2016 musste Tanner wieder umziehen, mittlerweile hat er acht Angestellte und kaum noch Platz. Im gerade abgeschlossenen Geschäftsjahr verbuchte Polaris Tours mehr als vier Millionen Euro Umsatz mit rund 500 Passagieren aus DACH. Der hohe Durchschnittsumsatz von über 9.000 Euro freut auch die Reisebüros und die Expedienten profitieren von den exzellenten Kenntnissen: “Zielgebiete wie Antarktis oder Franz-Josef-Land kennen die Meisten nicht, da können wir aus eigener Erfahrung sehr gut helfen.“ Seine Mitarbeiter schickt Tanner regelmäßig auf Inforeisen, neue Zielgebiete erkundet der Chef selbst. So reiste er nach Galápagos, bevor er für 2018 den ersten Katalog mit Warmwasser-Expeditionen herausgab: „Ich habe immer schon Erweiterungen gesucht, denn wir haben viele Wiederholer und liefen Gefahr Stammgäste zu verlieren, weil wir nichts Neues mehr anbieten konnten.“ Gleich in der ersten Saison wagte sich Tanner auch an seinen ersten Vollcharter mit 22 Plätzen auf einer Amazonas-Reise. Im aktuellen Programm bis 2020, werden neben mehr als 900 Galápagos-Abfahrten mit neun Schiffen auch Amazonasreisen in Brasilien und Peru mit fünf Schiffen angeboten.
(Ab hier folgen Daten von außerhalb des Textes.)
(* ===== verification/LspOnce.v ===== *)
(** A held payment reaches its owner once: the life of the rows of [held],
    against what the node was asked to do for them. *)

From S2P Require Import Prelude Json Threads Bitcoin Script Ledger LspRules Lsp LspApi LspNode LspRuns LspSafety LspHeld.

(** ** The table of held payments *)
Section table.
Context `{BitcoinLib}.

Lemma add_balance_held db k d db' : add_balance db k d = Ok db' → held db' = held db.
Proof. unfold add_balance. intros. by repeat (case_match; simplify_eq). Qed.

Lemma revenue_row_held db r : held (snd (insert_revenue_row db r)) = held db.
Proof. unfold insert_revenue_row. by case_decide. Qed.

Lemma revenue_rows_held rows db : held (snd (insert_revenue_rows rows db)) = held db.
Proof.
  unfold insert_revenue_rows. generalize 0%nat as n. revert db.
  induction rows as [|r rows IH]; intros db n; [done|]. simpl.
  pose proof (revenue_row_held db r) as Hr. destruct (insert_revenue_row db r) as [new d]. by rewrite IH.
Qed.

Lemma hold_kind_held node id a b kd db db' : hold_kind node id a b kd db = Ok db' → held db' = held db.
Proof. by intros [_ ->]%hold_kind_row. Qed.

Lemma settle_hold_held now id s f h db db' : settle_hold now id s f h db = Ok db' → held db' = held db.
Proof.
  intros ([[k x] d] & (r & _ & [= <- <- <-])%bind_Ok & E)%bind_Ok. cbv zeta in E.
  destruct (0 <? _); [|by injection E as <-]. by apply bind_Ok in E as (d' & Ha%add_balance_held & [= <-]).
Qed.

(** Closing with a debit, and perhaps a booking of revenue. *)
Lemma debit_held db id (f : Z → Z) (g : string → Z → Db → Db) db' :
  (∀ k a d, held (g k a d) = held d) →
  ('(k, a, d) ← take_hold db id; d ← add_balance d k (f a); mret (g k a d)) = Ok db' → held db' = held db.
Proof.
  intros Hg ([[k x] d] & (r & _ & [= <- <- <-])%bind_Ok & E)%bind_Ok.
  apply bind_Ok in E as (d' & Ha%add_balance_held & [= <-]). by rewrite Hg, Ha.
Qed.

(** Only two operations change it. *)
Lemma exec_op_held op db :
  match op with OpHeldInsert _ _ _ _ _ | OpHeldSet _ _ _ _ => True | _ => held (exec_op op db) = held db end.
Proof.
  assert (Hu : ∀ r : LResult Db, (∀ d, r = Ok d → held d = held db) → held (committed_unit db r) = held db)
    by (intros [d| |]; simpl; auto).
  assert (Hc : ∀ A (r : LResult (A * Db)), (∀ a d, r = Ok (a, d) → held d = held db) → held (committed db r) = held db)
    by (intros A [[a d]| |]; simpl; eauto).
  destruct op; simpl; try done; try (apply Hc; intros x d E); try (apply Hu; intros d E).
  - revert E. unfold credit, insert_credit. case_decide; [by intros [= _ <-]|].
    by intros (d' & Hd%add_balance_held & [= _ <-])%bind_Ok.
  - by eapply hold_kind_held.
  - apply bind_Ok in E as (h & _ & E). by eapply settle_hold_held.
  - by eapply settle_hold_held.
  - by eapply hold_kind_held.
  - by eapply hold_kind_held.
  - eapply (debit_held db id (λ a, - as_i64 a)); [|exact E]. intros. case_match; [etrans; [apply revenue_row_held|done]|done].
  - revert E. unfold transfer, insert_credit. case_decide; [by intros [= _ <-]|].
    intros (a & _ & E)%bind_Ok. apply bail_if_bind_Ok in E as [_ E].
    apply bind_Ok in E as (d1 & H1%add_balance_held & E). apply bind_Ok in E as (d2 & H2%add_balance_held & [= _ <-]).
    simpl. by rewrite H2, H1.
  - apply bind_Ok in E as (a & _ & E). apply bind_Ok in E as (d' & E & [= _ <-]). by eapply hold_kind_held.
  - eapply (debit_held db id (λ a, - as_i64 a)); [|exact E]. intros. case_match; [etrans; [apply revenue_row_held|done]|done].
  - by apply bind_Ok in E as ([[k y] d'] & (r & _ & [= <- <- <-])%bind_Ok & [= <-]).
  - unfold rename_hold in E. destruct (holds db !! old); [|done]. case_decide; [done|]. by injection E as <-.
  - unfold insert_nonce. by case_match.
  - unfold add_fee_invoice. by case_match.
  - unfold fee_invoice_paid. case_match; [|done]. apply revenue_row_held.
  - unfold record_revenue. case_match; [done|]. apply revenue_row_held.
  - unfold import_earlier. case_decide; [done|].
    match goal with |- context [insert_revenue_rows ?l db] =>
      pose proof (revenue_rows_held l db) as Hrr; destruct (insert_revenue_rows l db) end.
    cbn [snd] in *. by rewrite revenue_row_held, Hrr.
  - unfold import_entry_fees. case_decide; [done|].
    match goal with |- context [insert_revenue_rows ?l db] =>
      pose proof (revenue_rows_held l db) as Hrr; destruct (insert_revenue_rows l db) end.
    cbn [snd] in *. by rewrite revenue_row_held, Hrr.
  - unfold drop_push_token. by repeat case_match.
Qed.
End table.

(** Writing a row. *)
Definition rewritten (st : option string) (claimable : option (Z * option Z)) (fwd : option (option bytes)) (r : HeldRow) : HeldRow := {|
  hd_node := hd_node r; hd_preimage := hd_preimage r; hd_amount := hd_amount r;
  hd_claimable := match claimable with Some (a, _) => Some (as_i64 a) | None => hd_claimable r end;
  hd_deadline := match claimable with Some (_, d) => d | None => hd_deadline r end;
  hd_forward_id := match fwd with Some f => f | None => hd_forward_id r end;
  hd_state := default (hd_state r) st; hd_created_at := hd_created_at r |}.
Abbreviation updated st := (rewritten (Some st)).

(** ** What was asked for one held payment *)
Definition held_call (c : NodeCall) : option bytes :=
  match c with CForward h _ _ _ | CClaim h _ _ | CFail h => Some h | _ => None end.

Definition calls_of (hash : bytes) (w : LspWorld) : list NodeCall :=
  filter (λ c, held_call c = Some hash) (lw_calls w).

Lemma elem_of_calls hash w c : c ∈ calls_of hash w ↔ held_call c = Some hash ∧ c ∈ lw_calls w.
Proof. unfold calls_of. by rewrite list_elem_of_filter. Qed.

Lemma calls_of_cons hash w w' c :
  lw_calls w' = c :: lw_calls w →
  calls_of hash w' = if decide (held_call c = Some hash) then c :: calls_of hash w else calls_of hash w.
Proof. unfold calls_of. by intros ->. Qed.

Section invariant.
Context `{BitcoinLib} `{LspSystem} `{LspLib} `{AccountNode} `{LdkNode}.

(** The results of payments the node has reported so far. *)
Abbreviation Results := (list (bytes * bool)).

(** The amount that waits, and whom it is for. *)
Definition waiting_msat (r : HeldRow) : option Z := (λ v, Z.max v 0) <$> hd_claimable r.

Definition call_fits (r : HeldRow) (c : NodeCall) : Prop :=
  match c with
  | CForward _ a n _ => n = hd_node r ∧ waiting_msat r = Some a
  | CClaim _ a p => p = b32 (hd_preimage r) ∧ waiting_msat r = Some a
  | _ => True
  end.

(** A row and the calls made for it.  Without a payment under way, all that
    were started have failed, and a claim was for a credit; with one, it is the
    only one that did not fail, and a claim follows its success. *)
Definition row_ok (res : Results) (db : Db) (hash : bytes) (row : option HeldRow) (cs : list NodeCall) : Prop :=
  match row with
  | None => cs = []
  | Some r =>
      length hash = 32%nat ∧ parse_node (hd_node r) = Some (hd_node r) ∧ Forall (call_fits r) cs ∧
      match hd_forward_id r with
      | None =>
          hd_state r ∈ ["open"; "claimable"; "credited"; "failed"] ∧ (hd_state r = "open" → cs = []) ∧
          (∀ a n i, CForward hash a n i ∈ cs → (i, false) ∈ res) ∧
          (∀ a p, CClaim hash a p ∈ cs → hd_state r = "credited" ∧ credited db (hd_node r) hash) ∧
          (CFail hash ∈ cs → hd_state r = "failed")
      | Some i =>
          (hd_state r = "forwarding" ∨ hd_state r = "done" ∧ (i, true) ∈ res) ∧ (i, false) ∉ res ∧
          (∃ a n, CForward hash a n i ∈ cs) ∧
          (∀ a n j, CForward hash a n j ∈ cs → j = i ∨ (j, false) ∈ res) ∧
          (∀ a p, CClaim hash a p ∈ cs → (i, true) ∈ res) ∧ CFail hash ∉ cs
      end
  end.

Definition hash_ok (res : Results) (w : LspWorld) (hash : bytes) : Prop :=
  row_ok res (lw_db w) hash (held (lw_db w) !! hash) (calls_of hash w).

(** Ids of payments: each was handed out by an earlier step, none twice, and
    only those of payments already started are reported on. *)
Record ids_ok (res : Results) (w : LspWorld) : Prop := {
  io_earlier h a n i : CForward h a n i ∈ lw_calls w → ∃ k b m, (k < lw_asked w)%nat ∧ spontaneous_send k b m = inr i;
  io_once h a n h' a' n' i : CForward h a n i ∈ lw_calls w → CForward h' a' n' i ∈ lw_calls w → h = h';
  io_reported i ok k b m : (i, ok) ∈ res → (lw_asked w ≤ k)%nat → spontaneous_send k b m ≠ inr i;
}.

Record held_inv (res : Results) (w : LspWorld) : Prop := {
  hi_ledger : ledger_ok (lw_db w);
  hi_ids : ids_ok res w;
  hi_hash hash : hash_ok res w hash;
}.

(** ** Steps that leave held payments alone *)
Definition plain_op (now : Z) (op : Op) : Prop :=
  op_wf op ∧
  match op with
  | OpHeldSet _ _ _ _ => False
  | OpHeldInsert _ hash n preimage _ => hash = hash_of preimage ∧ parse_node n = Some n
  | _ => True
  end.
Definition plain_step : relation LspWorld := step_by plain_op (λ c, held_call c = None).
Definition plain_steps : relation LspWorld := rtc plain_step.

Context `{!SerLaws}.

Lemma metrics_plain w w' : (∀ s n, parse_node s = Some n → parse_node n = Some n) →
  step_by metrics_op metrics_call w w' → plain_step w w'.
Proof.
  intros parse_canon. apply step_by_mono.
  - intros now op (n & s & Hs & Hwf & Hop). split; [done|]. destruct op; try done.
    destruct Hop as [-> ->]. by apply parse_canon in Hs.
  - intros c [Hc|Hc]; by destruct c.
Qed.

Lemma node_plain w w' : step_by (node_op False) (node_call False) w w' → plain_step w w'.
Proof.
  apply step_by_mono.
  - intros now op [Hwf Hop]. split; [done|]. by destruct op.
  - intros c Hc. by destruct c.
Qed.
(* ===== verification/LnVoid.v ===== *)
(** The transit wallet is not drained while a closed channel may need it: the
    close records of [LnChannel.v] over any run of the node's operations, one
    at a time, with calls cut off anywhere, failing files and power cuts. *)

From S2P Require Import Prelude Json Threads Bitcoin LnPay LnChannel LnFunds.

(** What is true of the channels and of the chain: the step from which
    ldk-node lists a channel, that from which it no longer does, and whether a
    transaction has confirmed by a step. *)
Class Outside : Type := {
  opens_at : string → nat;
  closes_at : string → option nat;
  confirmed_by : nat → string → bool;
}.

Section void.
Context `{PayEnv} `{LnNode} `{ChanNode} `{Outside}.

Definition listed_at (n : nat) : list string := map ch_channel_id (list_chan n).

Record outside_ok : Prop := {
  oo_listed id n : id ∈ listed_at n → (opens_at id ≤ n)%nat;
  oo_unlisted id n : id ∉ listed_at n → (opens_at id ≤ n)%nat → ∃ k, closes_at id = Some k ∧ (k ≤ n)%nat;
  oo_order id k : closes_at id = Some k → (opens_at id ≤ k)%nat;
  oo_width n : 0 ≤ pay_now_secs n ≤ u64_max - SYNC_SLACK_SECS;
  oo_sync_width n s : fst (sync_status n) = Some s → in_range u64_max s;
  oo_txid n c t : c ∈ list_chan n → ch_funding_txid c = Some t → txid_ok t = true;
  (* a sync of the wallet asks for the chain at most 20 seconds, by the
     phone's clock, before the time it is stamped with *)
  oo_sync n m s t : fst (sync_status n) = Some s → (n ≤ m)%nat → payment_status m t ≠ Some OnchainConfirmed →
    ∃ j, (j ≤ m)%nat ∧ s - 20 ≤ pay_now_secs j ∧ confirmed_by j t = false;
}.
Hypothesis outside : outside_ok.

(** [t] was seen as the funding of [id]. *)
Definition funding_of (id t : string) : Prop :=
  ∃ n c, c ∈ list_chan n ∧ ch_channel_id c = id ∧ ch_funding_txid c = Some t.

(** The funding of the channel was looked for, in a look at the node that began
    at step [n], and had not confirmed.  With an Esplora server: when the
    phone's clock showed at least half a minute more than it did at a moment at
    which the channel had closed already.  With a bitcoind (in tests only): the
    wallet did not show it as confirmed. *)
Definition never_funded (n : nat) (id : string) : Prop := ∃ t, funding_of id t ∧
  match chain_kind with
  | Esplora => ∃ k m j, closes_at id = Some k ∧ (k ≤ m)%nat ∧ pay_now_secs m + 30 ≤ pay_now_secs j ∧ confirmed_by j t = false
  | Bitcoind => ∃ m, (n ≤ m)%nat ∧ payment_status m t ≠ Some OnchainConfirmed
  end.

Lemma never_funded_mono n n' id : (n ≤ n')%nat → never_funded n' id → never_funded n id.
Proof.
  intros Hn (t & Ht & Hx). exists t. split; [done|]. destruct chain_kind; [|done].
  destruct Hx as (m & Hm & ?). exists m. split; [lia|done].
Qed.

(** ** Records *)
Record rec_ok (b : nat) (id : string) (r : CloseRecord) : Prop := {
  ro_width : record_ok r;
  ro_open : (opens_at id ≤ b)%nat;
  ro_funding t : cr_unconfirmed_funding r = Some t → funding_of id t;
  ro_closed c : cr_closed_seen_at r = Some c → ∃ k m, closes_at id = Some k ∧ (k ≤ m)%nat ∧ c = pay_now_secs m;
}.
Abbreviation recs_ok b := (map_Forall (M := Closes) (rec_ok b)).

Record chan_inv (b : nat) (w : ChanWorld) : Prop := {
  ci_asked : (b ≤ cw_asked w)%nat;
  ci_shown : recs_ok b (closes_of (shown (cw_closes w)));
  ci_older : Forall (λ f, recs_ok b (closes_of f)) (older (cw_closes w));
}.

Lemma rec_ok_mono b b' id r : (b ≤ b')%nat → rec_ok b id r → rec_ok b' id r.
Proof. intros Hb []. split; [done|lia|done..]. Qed.
Lemma recs_ok_mono b b' m : (b ≤ b')%nat → recs_ok b m → recs_ok b' m.
Proof. intros Hb Hm id r Hr. eapply rec_ok_mono; [done|by apply Hm]. Qed.

Lemma chan_inv_mono b b' w : (b ≤ b' ≤ cw_asked w)%nat → chan_inv b w → chan_inv b' w.
Proof.
  intros Hb [Ha Hs Ho]. split; [lia|eapply recs_ok_mono; [|done]; lia|].
  eapply Forall_impl; [exact Ho|]. intros f Hf. simpl in *. eapply recs_ok_mono; [|done]; lia.
Qed.

Lemma recs_ok_without b m : recs_ok b m → recs_ok b (without_empty m).
Proof. intros Hm id r [Hr _]%map_lookup_filter_Some. by apply Hm. Qed.

Lemma recs_ok_width b m : recs_ok b m → map_Forall (λ _, record_ok) m.
Proof. intros Hm id r Hr. eapply ro_width, Hm, Hr. Qed.

Lemma read_recs_ok b w e : chan_inv b w → recs_ok b (read_closes e (shown (cw_closes w))).
Proof. intros [_ Hs _]. unfold read_closes. destruct e; [apply map_Forall_empty|done]. Qed.

(** *** What the changes of the records keep *)
Lemma rec_ok_fresh b id : (opens_at id ≤ b)%nat → rec_ok b id no_record.
Proof. intros Hid. split; done. Qed.

Lemma rec_ok_set_kind b id k r : rec_ok b id r → rec_ok b id (set_kind k r).
Proof. intros []. by split. Qed.

Lemma recs_ok_default b m id : recs_ok b m → (opens_at id ≤ b)%nat → rec_ok b id (default no_record (m !! id)).
Proof. intros Hm Hid. destruct (m !! id) eqn:E; [by apply Hm|by apply rec_ok_fresh]. Qed.

Lemma recs_ok_record b m id k :
  (opens_at id ≤ b)%nat → recs_ok b m → recs_ok b (<[id := set_kind k (default no_record (m !! id))]> m).
Proof. intros Hid Hm. apply map_Forall_insert_2; [|done]. by apply rec_ok_set_kind, recs_ok_default. Qed.

Lemma recs_ok_alter b m id k : recs_ok b m → recs_ok b (alter (set_kind k) id m).
Proof.
  intros Hm i r. rewrite lookup_alter_Some. intros [(<- & x & Hx & ->)|[_ Hr]]; [|by apply Hm].
  by apply rec_ok_set_kind, Hm.
Qed.

Lemma recs_ok_track b n cs m :
  (b ≤ n)%nat → Forall (λ c, c ∈ list_chan n) cs → recs_ok b m → recs_ok n (track_all cs m).
Proof.
  intros Hb Hcs Hm. apply (recs_ok_mono b n) in Hm; [|done]. clear b Hb. unfold track_all. revert m Hm.
  induction Hcs as [|c cs Hc _ IH]; intros m Hm; [done|]. cbn [foldl]. apply IH. apply map_Forall_insert_2; [|done].
  assert (Hid : (opens_at (ch_channel_id c) ≤ n)%nat) by (by apply (oo_listed outside), list_elem_of_fmap_2).
  destruct (recs_ok_default _ _ _ Hm Hid) as [Hw Ho _ Hcl]. split; [done|done| |done].
  intros t Ht. unfold pending_funding_txid in Ht. simpl in Ht. destruct (ch_funding_txid c) eqn:Ef; [|done].
  case_match; [|done]. injection Ht as <-. by exists n, c.
Qed.

Lemma recs_ok_mark n k m sync :
  (n ≤ k)%nat → from_option (in_range u64_max) True sync → recs_ok n m →
  recs_ok n (fst (mark_closed_seen m (listed_at n) (pay_now_secs k) sync)).
Proof.
  intros Hk Hs Hm id r'. simpl. rewrite map_lookup_imap, bind_Some. intros (r & Hr & [= <-]).
  pose proof (Hm _ _ Hr) as [Hw Ho Hf Hc]. destruct (needs_stamp _ _ _ _) eqn:E; [|done].
  apply andb_true_iff in E as [E _]. apply negb_true_iff, bool_decide_eq_false in E.
  destruct (oo_unlisted outside id n E Ho) as (x & Ex & Hx). split; [|done|done|].
  - split; [|done]. simpl. pose proof (oo_width outside k) as Hn. unfold in_range, SYNC_SLACK_SECS in *. lia.
  - simpl. intros c [= <-]. exists x, k. split; [done|]. split; [lia|done].
Qed.

Lemma recs_ok_filter b m P `{∀ x, Decision (P x)} : recs_ok b m → recs_ok b (filter P m).
Proof. intros Hm id r [Hr _]%map_lookup_filter_Some. by apply Hm. Qed.

(** ** Programs

    The invariant holds after every step; nobody else runs. *)
Definition crg {A} (m : Chan A) (w : ChanWorld) (Q : result LnError A → ChanWorld → Prop) : Prop :=
  rg eq (λ _ w', chan_inv (cw_asked w') w') m w Q.

Lemma crg_bind {A B} (m : Chan A) (f : A → Chan B) w (Q : result LnError B → ChanWorld → Prop) :
  crg m w (λ r w', match r with Ok a => crg (f a) w' Q | Err e => Q (Err e) w' | Panic => Q Panic w' end) →
  crg (m ≫= f) w Q.
Proof. intros Hm. apply rg_bind. eapply rg_mono; [|exact Hm]. by intros [a|e|] w'. Qed.

Lemma crg_mono {A} (m : Chan A) w (Q Q' : result LnError A → ChanWorld → Prop) :
  crg m w Q → (∀ r w', Q r w' → Q' r w') → crg m w Q'.
Proof. intros Hm HQ. by eapply rg_mono. Qed.

Lemma crg_step {A} (f : ChanWorld → result LnError A * ChanWorld) w Q :
  chan_inv (cw_asked (snd (f w))) (snd (f w)) → Q (fst (f w)) (snd (f w)) → crg (atomically f) w Q.
Proof. intros HG HQ. apply rg_atomically. intros ? <-. done. Qed.

Lemma inv_step b w w' :
  chan_inv b w → cw_closes w' = cw_closes w → cw_asked w' = S (cw_asked w) →
  chan_inv b w' ∧ chan_inv (cw_asked w') w'.
Proof.
  intros Hi Ec Ea. assert (Hb : chan_inv b w') by (destruct Hi; split; rewrite ?Ec, ?Ea; [lia|done..]).
  split; [done|]. eapply chan_inv_mono; [|done]. split; [apply Hb|done].
Qed.

Lemma inv_now b w : chan_inv b w → chan_inv (cw_asked w) w.
Proof. intros Hi. eapply chan_inv_mono; [|done]. split; [apply Hi|done]. Qed.

Lemma crg_ask {A} (f : nat → A) b w : chan_inv b w →
  crg (ask f) w (λ r w', r = Ok (f (cw_asked w)) ∧ cw_asked w' = S (cw_asked w) ∧ chan_inv b w').
Proof. intros Hi. destruct (inv_step b w (tick_chan w) Hi eq_refl eq_refl). by apply crg_step. Qed.

Lemma read_subset e f : read_closes e f ⊆ closes_of f.
Proof. destruct e; [apply map_empty_subseteq|done]. Qed.

Lemma mark_nothing m listed now sync : snd (mark_closed_seen m listed now sync) = false → fst (mark_closed_seen m listed now sync) = m.
Proof.
  simpl. intros Hn%bool_decide_eq_false. apply map_eq. intros id. rewrite map_lookup_imap.
  destruct (m !! id) as [r|] eqn:E; [|done]. simpl. f_equal. destruct (needs_stamp _ _ _ _) eqn:En; [|done].
  destruct Hn. exists id, r. done.
Qed.

Lemma crg_load b w : chan_inv b w →
  crg load_closes w (λ r w', ∃ m, r = Ok m ∧ recs_ok b m ∧ m ⊆ closes_of (shown (cw_closes w')) ∧
    cw_asked w' = S (cw_asked w) ∧ chan_inv b w').
Proof.
  intros Hi. destruct (inv_step b w (tick_chan w) Hi eq_refl eq_refl). apply crg_step; [done|]. simpl.
  eexists. split; [done|]. split; [by apply read_recs_ok|]. split; [apply read_subset|done].
Qed.

Lemma crg_update b f w : chan_inv b w → (∀ m, recs_ok b m → recs_ok b (f m)) →
  crg (update_closes f) w (λ r w', (∃ x, r = Ok x) ∧ cw_asked w' = S (cw_asked w) ∧ chan_inv b w').
Proof.
  intros Hi Hf. set (m := without_empty (f (read_closes (read_error (cw_asked w)) (shown (cw_closes w))))).
  assert (Hm : recs_ok b m) by (by apply recs_ok_without, Hf, read_recs_ok).
  assert (Hx : ∀ d, (d = cw_closes w ∨ ∃ l, d = {| shown := FMap (to_json <$> m); older := l |} ∧
      Forall (λ f, recs_ok b (closes_of f)) l) → chan_inv b (set_closes (tick_chan w) d)).
  { destruct Hi as [Ha Hs Ho]. intros d [->|(l & -> & Hl)]; (split; [simpl; lia| |]); simpl; try done.
    pose proof (closes_of_written m) as Hw. unfold m in Hw. rewrite without_empty_idem in Hw. fold m in Hw.
    simpl in Hw. rewrite Hw; [done|by eapply recs_ok_width]. }
  assert (Hy : ∀ d, chan_inv b (set_closes (tick_chan w) d) → chan_inv (S (cw_asked w)) (set_closes (tick_chan w) d)).
  { intros d. apply chan_inv_mono. simpl. pose proof (ci_asked _ _ Hi). lia. }
  unfold update_closes. apply crg_step; cbv beta zeta; fold m; case_decide; cbn [fst snd cw_asked set_closes tick_chan].
  - by apply Hy with (d := cw_closes w), Hx; left.
  - apply Hy, Hx. destruct (write_outcome _); simpl; [right; by exists []|by left|right].
    eexists. split; [done|]. by constructor; [apply Hi|apply Hi].
  - split; [by eexists|]. split; [done|]. by apply (Hx (cw_closes w)); left.
  - split; [by eexists|]. split; [done|]. apply Hx. destruct (write_outcome _); simpl; [right; by exists []|by left|right].
    eexists. split; [done|]. by constructor; [apply Hi|apply Hi].
Qed.

(** [preserves b m]: from records that were right for the channels known at
    step [b]. *)
Definition preserves {A} (b : nat) (m : Chan A) : Prop := ∀ w, chan_inv b w → crg m w (λ _ w', chan_inv b w').

Lemma preserves_bind {A B} b (m : Chan A) (f : A → Chan B) :
  preserves b m → (∀ a, preserves b (f a)) → preserves b (m ≫= f).
Proof.
  intros Hm Hf w Hw. apply crg_bind. eapply crg_mono; [by apply Hm|]. intros [a|e|] w' Hw'; [by apply Hf|done..].
Qed.
Lemma preserves_ret {A} b (r : result LnError A) : preserves b (Done r).
Proof. by intros w. Qed.
Lemma preserves_lift {A} b (r : result LnError A) : preserves b (chan_lift r).
Proof. by intros w. Qed.
Lemma preserves_node {A} b (f : NodeError → result LnError A) r : preserves b (node_result f r).
Proof. by intros w. Qed.
Lemma preserves_ask {A} b (f : nat → A) : preserves b (ask f).
Proof. intros w Hw. eapply crg_mono; [by eapply crg_ask|]. by intros r w' (_ & _ & ?). Qed.
Lemma preserves_load b : preserves b load_closes.
Proof. intros w Hw. eapply crg_mono; [by eapply crg_load|]. by intros r w' (m & _ & _ & _ & _ & ?). Qed.
Lemma preserves_update b f : (∀ m, recs_ok b m → recs_ok b (f m)) → preserves b (update_closes f).
Proof. intros Hf w Hw. eapply crg_mono; [by eapply crg_update|]. by intros r w' (_ & _ & ?). Qed.
Lemma preserves_call {A} b (f : ChanWorld → A) (c : ChanWorld → LdkCall) :
  preserves b (atomically (λ w, (Ok (f w), add_call (tick_chan w) (c w)))).
Proof.
  intros w Hw. destruct (inv_step b w (add_call (tick_chan w) (c w)) Hw eq_refl eq_refl). by apply crg_step.
Qed.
Für 2019 peilt Tanner einen Umsatz von mehr als fünf Millionen Euro an. Zukünftig sollen die Polargebiete mit mehr Terminen und den vielen neuen Expeditionsschiffen ausgebaut werden. Eine Erweiterung auf landgebundene Programme und normale Kreuzfahrten kommen für Tanner nicht in Frage: „Die Marke Polaris Tours steht für Expeditionsreisen auf kleinen Schiffen. Da kennen wir uns aus, mehr können und wollen wir nicht machen.“ Auch Warmwasserdestinationen sollen ausgebaut werden. Man will aber nicht um jeden Preis wachsen, sondern nur, wenn es qualitativ passt. Doch wenn die Erfolgsgeschichte von Polaris Tours weiter geht, dann muss Reinhard Tanner bald wieder umziehen.